* [What is being asked]: What lines of the data below include the word "Some"? Report them by copying each.

※ ※ ※

(** * blood-test-ai: the upload endpoint and the websocket relay loop of app.py

    A shallow embedding of [src/app.py]: the two file-processing helpers
    ([pdf_to_text], [image_to_base64]), the upload handler ([upload_file]),
    the process-wide [uploaded_data_store] and the body of the loop of
    [websocket_endpoint].

    Conventions.
    - A Python [str] is a [string], one [ascii] for each character; a
      [bytes] object is a [list byte].
    - The dictionary [uploaded_data_store] is a [gmap string string].
    - Handlers run in a small state-and-exception monad [M] over a [world]
      that holds the store, the connection's [chat_history], the frames sent
      on the websocket and the requests made to the completion API.
    - Library calls whose result the program only passes on ([fitz.open],
      [page.get_text], [json.loads], [client.chat.completions.create]) are
      the methods of three interfaces ([PdfLibrary], [JsonLibrary],
      [CompletionApi]); [None] stands for the call raising. *)

From Stdlib Require Import ZArith NArith Lia List String Ascii.
From Stdlib.Strings Require Import Byte.
From Stdlib.Floats Require Import SpecFloat.
From stdpp Require Import gmap strings list fin_maps.

Open Scope string_scope.
Open Scope list_scope.

(* ===================================================================== *)
(** ** Strings *)
(* ===================================================================== *)

(** The line feed of the Python literals ["\n"]. *)
Definition nl : string := String "010"%char "".

(** [s[:n]] for a non-negative [n]. *)
Definition str_take (n : nat) (s : string) : string := substring 0 n s.

(** [s.startswith(p)]. *)
Definition startswith (p s : string) : bool := String.prefix p s.

(** Truth value of a [str]: non-empty. *)
Definition str_truthy (s : string) : bool :=
  match s with EmptyString => false | String _ _ => true end.

(** ["".join(l)]. *)
Definition str_concat (l : list string) : string :=
  fold_right String.append "" l.

(** The cap of [text[:15000]] in [pdf_to_text]. *)
Definition PDF_TEXT_LIMIT : nat := N.to_nat 15000.

(* ===================================================================== *)
(** ** Base64 ([base64.b64encode], and the RFC 4648 decoder) *)
(* ===================================================================== *)

Module Base64.

Definition alphabet : string :=
  "ABCDEFGHIJKLMNOPQRSTUVWXYZabcdefghijklmnopqrstuvwxyz0123456789+/".

Definition pad : ascii := "="%char.

(** The character of a 6-bit value. *)
Definition char_of (n : N) : ascii :=
  match String.get (N.to_nat n) alphabet with
  | Some c => c
  | None => pad
  end.

Fixpoint index_from (i : N) (c : ascii) (s : string) : option N :=
  match s with
  | EmptyString => None
  | String d s' => if Ascii.eqb c d then Some i else index_from (N.succ i) c s'
  end.

(** The 6-bit value of a character of the alphabet. *)
Definition index_of (c : ascii) : option N := index_from 0 c alphabet.

Definition byte_of (n : N) : byte :=
  match Byte.of_N n with Some b => b | None => x00 end.

(** [base64.b64encode(file_bytes).decode('utf-8')]: three bytes give four
    characters; one or two trailing bytes are completed with [=]. *)
Fixpoint b64encode (bs : list byte) : string :=
  match bs with
  | [] => ""
  | [a] =>
      let a := Byte.to_N a in
      String (char_of (a / 4))
        (String (char_of ((a mod 4) * 16))
           (String pad (String pad "")))
  | [a; b] =>
      let a := Byte.to_N a in
      let b := Byte.to_N b in
      String (char_of (a / 4))
        (String (char_of ((a mod 4) * 16 + b / 16))
           (String (char_of ((b mod 16) * 4))
              (String pad "")))
  | a :: b :: c :: rest =>
      let a := Byte.to_N a in
      let b := Byte.to_N b in
      let c := Byte.to_N c in
      String (char_of (a / 4))
        (String (char_of ((a mod 4) * 16 + b / 16))
           (String (char_of ((b mod 16) * 4 + c / 64))
              (String (char_of (c mod 64)) (b64encode rest))))
  end%N.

※ ※ ※

* [Final answer]:
  | Some c => c
  | String d s' => if Ascii.eqb c d then Some i else index_from (N.succ i) c s'
  match Byte.of_N n with Some b => b | None => x00 end.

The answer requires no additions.